Chronique

Trop, c’est comme pas assez

Chaque année, le retour de la saison des assemblées annuelles d’actionnaires ramène au premier plan le dossier de la rémunération des hauts dirigeants des sociétés cotées en Bourse, rémunération qui est abondamment expliquée et documentée dans la circulaire qui est envoyée aux actionnaires avant la tenue de leur rencontre annuelle.

Et si, d’année en année, il y a une constante qui se confirme de façon quasi systématique, c’est que la rémunération des PDG ne va qu’en augmentant, et à un rythme qui n’a plus aucun rapport avec l’enrichissement des employés qu’ils dirigent ou des actionnaires pour lesquels ils sont censés travailler.

Yvan Allaire, président exécutif du conseil de l’Institut sur la gouvernance d’organisations privées et publiques (IGOPP), l’a très bien expliqué dans un rapport qu’il a publié sur le sujet l’an dernier et dans lequel il déplorait la trop grande complaisance des conseils d’administration qui ont décidé d’adopter des formules standards pour établir la rémunération des dirigeants.

On a pris l’habitude d’établir la rémunération des PDG comme un moyen pour attirer ou conserver un talent qui pourrait être facilement appâté par une entreprise concurrente ou de taille équivalente, et on en a fait une norme.

On a mis en place des modèles qui comparent la rémunération des PDG d’entreprises du même secteur ou dans un domaine connexe pour être bien certain d’offrir un environnement concurrentiel pour l’individu sans nécessairement tenir compte de la performance économique de la société.

On a surtout établi et normalisé à l’excès les systèmes de primes et de bonification par octroi d’options ou d’actions qui font qu’aujourd’hui, le salaire de base d’un PDG ne représente que de 15 à 18 % de sa rémunération réelle.

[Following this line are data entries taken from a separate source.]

(** ** Dotted access *)

(** What an attribute access can evaluate to: plain data (a [str] kept by an
    instance, or whatever [get_prompt] returned), a [PromptProxy] instance,
    or something the interpreter supplies without consulting [__getattr__]
    (a bound method, an attribute inherited from [object], or any lookup on
    one of those), recorded by its path and not modelled further. *)
Inductive pyobj :=
| Value (v : pyval)
| ProxyObj (project_slug : string)
| Opaque (path : list string).

Module PromptProxy.

(** An instance is its [__dict__], which [__init__] fills with
    [_project_slug] only. *)
Record t := { _project_slug : string }.

Definition __init__ (project_slug : string) : t :=
  {| _project_slug := project_slug |}.

Definition __getattr__ (self : t) (name : string) : M pyval :=
  let slug := replace "_" "-" name in
  get_prompt slug (_project_slug self) None.

(** Names the class body defines. *)
Definition class_attrs : list string := ["__init__"; "__getattr__"].

(** Ordinary lookup succeeds: [__getattr__] is not consulted. *)
Definition has_attr (e : env) (name : string) : bool :=
  String.eqb name "_project_slug"
  || bool_decide (name ∈ class_attrs) || inherited e name.

(** The expression [self.name]. *)
Definition getattr (self : t) (name : string) : M pyobj := fun e =>
  (if String.eqb name "_project_slug" then
     ret (Value (PStr (_project_slug self)))
   else if bool_decide (name ∈ class_attrs) || inherited e name then
     ret (Opaque [name])
   else
     v <- __getattr__ self name ;; ret (Value v)) e.

End PromptProxy.

Module PromptVaultModule.

Definition __getattr__ (name : string) : PromptProxy.t :=
  let project_slug := replace "_" "-" name in
  PromptProxy.__init__ project_slug.

Definition configure (base_url api_key : string) : M unit :=
  configure base_url api_key.

Definition get_prompt (slug project_slug : string) (version : option Z) : M pyval :=
  get_prompt slug project_slug version.

Definition class_attrs : list string := ["__getattr__"; "configure"; "get_prompt"].

Definition has_attr (e : env) (name : string) : bool :=
  bool_decide (name ∈ class_attrs) || inherited e name.

(** The expression [promptvault.name], where [promptvault] is the instance
    the module installs in [sys.modules]. *)
Definition getattr (name : string) : M pyobj := fun e =>
  (if bool_decide (name ∈ class_attrs) || inherited e name then
     ret (Opaque [name])
   else
     ret (ProxyObj (PromptProxy._project_slug (__getattr__ name)))) e.

End PromptVaultModule.

(** The expression [promptvault.n.m]. *)
Definition dotted (n m : string) : M pyobj :=
  o <- PromptVaultModule.getattr n ;;
  match o with
  | ProxyObj project_slug => PromptProxy.getattr (PromptProxy.__init__ project_slug) m
  | Value _ => ret (Opaque [n; m])
  | Opaque path => ret (Opaque (path ++ [m]))
  end.

(** A run of [configure] calls, in order. *)
Fixpoint configure_all (calls : list (string * string)) : M unit :=
  match calls with
  | [] => ret tt
  | (base_url, api_key) :: rest => configure base_url api_key ;;; configure_all rest
  end.

(** ** The error kinds of the documentation, as the exceptions the code
    raises for them *)

Definition NotConfigured : pyexn :=
  new_exn ValueError "PromptVault not configured. Call promptvault.configure() first.".

Definition InvalidCredentials : pyexn := new_exn ValueError "Invalid API key".

Definition NotFound (slug project_slug : string) : pyexn :=
  new_exn ValueError
    ("Prompt '" +:+ slug +:+ "' not found in project '" +:+ project_slug +:+ "'").

Definition AccessDenied : pyexn := new_exn ValueError "Access denied to this project".

Definition ApiError (status : Z) (body : string) : pyexn :=
  new_exn Exception ("API error: " +:+ pretty status +:+ " - " +:+ body).

Definition NetworkError (cause : pyexn) : pyexn :=
  {| exn_class := Exception;
     exn_str := "Network error: " +:+ exn_str cause;
     exn_context := Some cause |}.

(** ** Vocabulary for the statements *)

(** The interpreter state right after the module body has run. *)
Definition initial_state : state := {| _config := initial_config; sent := [] |}.

(** Both settings are stored and truthy. *)
Definition configured (s : state) (base_url api_key : string) : Prop :=
  _config s !! "base_url" = Some (Some base_url) ∧ base_url ≠ "" ∧
  _config s !! "api_key" = Some (Some api_key) ∧ api_key ≠ "".

(** The state after one more call of [requests.get]. *)
Definition logged (r : request) (s : state) : state :=
  {| _config := _config s; sent := sent s ++ [r] |}.

(** [sub] occurs in [s]. *)
Definition occurs_in (sub s : string) : Prop :=
  ∃ before after, s = before +:+ sub +:+ after.

(** The suffix of [s] consisting of [n] copies of [c]. *)
Fixpoint repeat_char (c : ascii) (n : nat) : string :=
  match n with
  | O => EmptyString
  | S k => String c (repeat_char c k)
  end.

Definition ends_with (c : ascii) (s : string) : Prop :=
  ∃ front, s = front +:+ String c EmptyString.

(** The query parameters and the call [get_prompt] makes once it has found
    the two settings. *)
Definition query (project_slug : string) (version : option Z) : list (string * param) :=
  ("projectSlug", PrmStr project_slug) ::
  match version with
  | Some v => if v =? 0 then [] else [("version", PrmInt v)]
  | None => []
  end.

Definition the_request (base_url api_key slug project_slug : string)
    (version : option Z) : request :=
  {| url := base_url +:+ "/api/prompts/" +:+ slug;
     headers := [("x-api-key", Some api_key)];
     params := query project_slug version;
     timeout := 10 |}.

(** What the [try] block makes of the answer to that call. *)
Definition escapes (x : pyexn) : outcome pyval :=
  if is_RequestException (exn_class x) then Raise (NetworkError x) else Raise x.

Definition answer (slug project_slug : string) (r : pyexn + response) : outcome pyval :=
  match r with
  | inl x => escapes x
  | inr resp =>
      if status_code resp =? 200 then
        match json resp with
        | inl x => escapes x
        | inr (PDict d) =>
            match d !! "content" with
            | Some v => Return v
            | None => Raise (new_exn KeyError "'content'")
            end
        | inr (PList _) =>
            Raise (new_exn TypeError "list indices must be integers or slices, not str")
        | inr (PStr _) => Raise (new_exn TypeError "string indices must be integers")
        | inr PNone => Raise (new_exn TypeError "'NoneType' object is not subscriptable")
        | inr (PBool _) => Raise (new_exn TypeError "'bool' object is not subscriptable")
        | inr (PInt _) => Raise (new_exn TypeError "'int' object is not subscriptable")
        | inr (PFloat _) => Raise (new_exn TypeError "'float' object is not subscriptable")
        end
      else if status_code resp =? 401 then Raise InvalidCredentials
      else if status_code resp =? 404 then Raise (NotFound slug project_slug)
      else if status_code resp =? 403 then Raise AccessDenied
      else Raise (ApiError (status_code resp) (text resp))
  end.

(** The six error kinds of the documentation. *)
Definition documented (x : pyexn) : Prop :=
  x = NotConfigured ∨ x = InvalidCredentials ∨ x = AccessDenied
  ∨ (∃ slug project_slug, x = NotFound slug project_slug)
  ∨ (∃ status body, x = ApiError status body)
  ∨ (∃ cause, x = NetworkError cause).

(** The class of the exception [body["content"]] raises when it raises. *)
Definition lookup_failure (body : pyval) : pyclass :=
  match body with
  | PDict _ => KeyError
  | _ => TypeError
  end.

(** ** Sequences of calls through the module object *)

(** The three ways a program uses the package: [promptvault.configure(..)],
    [promptvault.get_prompt(..)] and [promptvault.n.m]. *)
Inductive call :=
| CallConfigure (base_url api_key : string)
| CallGetPrompt (slug project_slug : string) (version : option Z)
| CallDotted (n m : string).

(** The state a call leaves behind, whether it returned or raised: what the
    next call sees when the caller wraps each call in its own [try], as
    [example.py] does. *)
Definition after_call (e : env) (s : state) (c : call) : state :=
  match c with
  | CallConfigure base_url api_key =>
      snd (PromptVaultModule.configure base_url api_key e s)
  | CallGetPrompt slug project_slug version =>
      snd (PromptVaultModule.get_prompt slug project_slug version e s)
  | CallDotted n m => snd (dotted n m e s)
  end.

Definition after_calls (e : env) (calls : list call) (s : state) : state :=
  fold_left (after_call e) calls s.

(** The arguments of the last [configure] among the calls, if any. *)
Fixpoint last_configure (calls : list call) : option (string * string) :=
  match calls with
  | [] => None
  | c :: rest =>
      match last_configure rest with
      | Some found => Some found
      | None =>
          match c with
          | CallConfigure base_url api_key => Some (base_url, api_key)
          | _ => None
          end
      end
  end.

(** How many of the calls are fetches. *)
Fixpoint fetches (calls : list call) : nat :=
  match calls with
  | [] => O
  | CallConfigure _ _ :: rest => fetches rest
  | _ :: rest => S (fetches rest)
  end.

(** ** Sample surroundings, used to run the code on concrete inputs *)

(** Attribute names an instance of a plain class has in CPython 3.11. *)
Definition cpython_inherited (name : string) : bool :=
  bool_decide (name ∈
    ["__class__"; "__delattr__"; "__dict__"; "__dir__"; "__doc__"; "__eq__";
     "__format__"; "__ge__"; "__getattribute__"; "__getstate__"; "__gt__";
     "__hash__"; "__init__"; "__init_subclass__"; "__le__"; "__lt__";
     "__module__"; "__ne__"; "__new__"; "__reduce__"; "__reduce_ex__";
     "__repr__"; "__setattr__"; "__sizeof__"; "__str__"; "__subclasshook__";
     "__weakref__"]).

(** A remote end that gives the same answer to every call. *)
Definition answering (r : pyexn + response) : env :=
  {| remote := fun _ _ => r; inherited := cpython_inherited |}.

Definition ok_json (body : pyval) : response :=
  {| status_code := 200; text := ""; json := inr body |}.

Definition plain (status : Z) (body : string) : response :=
  {| status_code := status; text := body;
     json := inl (new_exn JSONDecodeError "Expecting value: line 1 column 1 (char 0)") |}.

(** The state after the [configure] call of [example.py], with a shorter
    host name and key. *)
Definition example_state : state :=
  snd (configure "https://vault.example/" "pk_test" (answering (inl (new_exn Timeout ""))) initial_state).

(** ** Basic facts about the computations *)

Section Runs.
Variable e : env.

Lemma config_get_run (s : state) (k : string) (v : option string) :
  _config s !! k = Some v → config_get k e s = (Return v, s).
Proof. intros H. unfold config_get. by rewrite H. Qed.

Lemma configure_run (s : state) (base_url api_key : string) :
  configure base_url api_key e s =
  (Return tt,
   {| _config := <["api_key" := Some api_key]>
                   (<["base_url" := Some (rstrip "/" base_url)]> (_config s));
      sent := sent s |}).
Proof. reflexivity. Qed.

Lemma get_prompt_unconfigured (s : state) (vb vk : option string)
    (slug project_slug : string) (version : option Z) :
  _config s !! "base_url" = Some vb →
  _config s !! "api_key" = Some vk →
  truthy_str vb && truthy_str vk = false →
  get_prompt slug project_slug version e s = (Raise NotConfigured, s).
Proof.
  intros Hb Hk Hfalsy. unfold get_prompt, bind.
  rewrite (config_get_run s _ _ Hb).
  destruct (truthy_str vb) eqn:Eb; simpl.
  - rewrite (config_get_run s _ _ Hk). simpl in Hfalsy. by rewrite Hfalsy.
  - reflexivity.
Qed.

Lemma get_prompt_configured (s : state) (base_url api_key : string)
    (slug project_slug : string) (version : option Z) :
  configured s base_url api_key →
  get_prompt slug project_slug version e s =
  (answer slug project_slug
     (remote e (sent s) (the_request base_url api_key slug project_slug version)),
   logged (the_request base_url api_key slug project_slug version) s).
Proof.
  intros (Hb & Hbne & Hk & Hkne). unfold get_prompt, bind.
  destruct base_url as [|b0 b]; [done|]. destruct api_key as [|k0 k]; [done|].
  rewrite (config_get_run s _ _ Hb). cbn [truthy_str negb].
  rewrite (config_get_run s _ _ Hk). cbn [truthy_str negb ret].
  rewrite (config_get_run s _ _ Hb), (config_get_run s _ _ Hk).
  cbn [format_str].
  assert (Hq : match version with
               | Some v =>
                   if truthy_int version
                   then dict_set [("projectSlug", PrmStr project_slug)] "version" (PrmInt v)
                   else [("projectSlug", PrmStr project_slug)]
               | None => [("projectSlug", PrmStr project_slug)]
               end = query project_slug version).
  { unfold query. destruct version as [v|]; [|done]. simpl.
    by destruct (v =? 0). }
  rewrite Hq. unfold try_except, requests_get, bind, the_request, logged.
  destruct (remote e (sent s) _) as [x|resp]; simpl.
  - unfold escapes, raise_handling, raise, NetworkError.
    by destruct (is_RequestException (exn_class x)).
  - destruct (status_code resp =? 200).
    + unfold response_json. destruct (json resp) as [x|body]; simpl.
      * unfold escapes, raise_handling, raise, NetworkError.
        by destruct (is_RequestException (exn_class x)).
      * destruct body; simpl; try done.
        by destruct (d !! "content").
    + destruct (status_code resp =? 401); [done|].
      destruct (status_code resp =? 404); [done|].
      by destruct (status_code resp =? 403).
Qed.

Les primes comptent pour 20 à 25 % de la rémunération totale, les options, entre 15 et 20 %, et l’octroi d’actions, plus de 35 % des émoluments d’un PDG.

Et ce qui peut méduser l’investisseur ordinaire qui voit les salaires des dirigeants exploser alors que l’entreprise affiche des résultats ordinaires ou même décevants, c’est que l’attribution de ces bonifications en nature ou en actions est basée sur des indicateurs de performance qui n’ont souvent rien à voir avec le rendement économique ou financier de l’entreprise.

Des multiples injustifiables

On a eu un exemple éloquent de cette dichotomie entre la performance financière et la hausse de la rémunération de la haute direction lorsque Bombardier a consenti, l’an dernier, des hausses de rémunération spectaculaires de 50 % à ses principaux dirigeants alors même que l’entreprise affichait toujours des pertes de 1 milliard, qu’elle venait de procéder au licenciement de 14 500 employés et qu’elle avait bénéficié de l’aide financière du gouvernement du Québec pour se maintenir en vie.

Résultat des courses, les PDG des grandes sociétés publiques canadiennes ont gagné en moyenne 8 millions en 2016, et cette rémunération représentait 140 fois le salaire moyen de leurs employés. Chez les banquiers, où ce type de ratio existe depuis longtemps, les PDG ont gagné 185 fois le salaire de leurs employés.

Vous pouvez constater, à la lecture du tableau sur la rémunération des PDG québécois qu’a préparé mon collègue Martin Vallières, que les multiples des gains annuels de nos patrons pour l’année 2017 sont inférieurs à la moyenne de 140 fois le salaire de leurs employés.

Il y a, bien sûr, des aberrations comme la rémunération totale de 10,2 millions qu’a obtenue le PDG de Gildan et qui représente 738 fois le salaire moyen des 50 000 salariés de l’entreprise. 

Il faut dire que le salaire moyen des employés de Gildan au Honduras vient gonfler le multiple, mais il illustre tout à fait la réalité du clivage.

Tout comme le PDG de Couche-Tard, Brian Hannasch, et sa rémunération de 9,9 millions qui équivaut au salaire annuel moyen de 513 employés de l’entreprise dont la grande majorité travaillent au salaire minimum.

Il n’en reste pas moins que le dicton populaire « Trop, c’est comme pas assez » s’applique à la rémunération des dirigeants d’entreprise. Il y a 20 ans, les PDG des grandes entreprises canadiennes gagnaient 62 fois le salaire moyen des travailleurs du secteur privé. Aujourd’hui, c’est 140 fois. Dans 20 ans, ce sera combien ?

À quel niveau de rémunération un PDG devient-il pleinement heureux et capable de se réaliser dans l’entreprise ? Chose certaine, il y a plus de PDG qui gagnent trop que de patrons qui ne gagnent pas assez.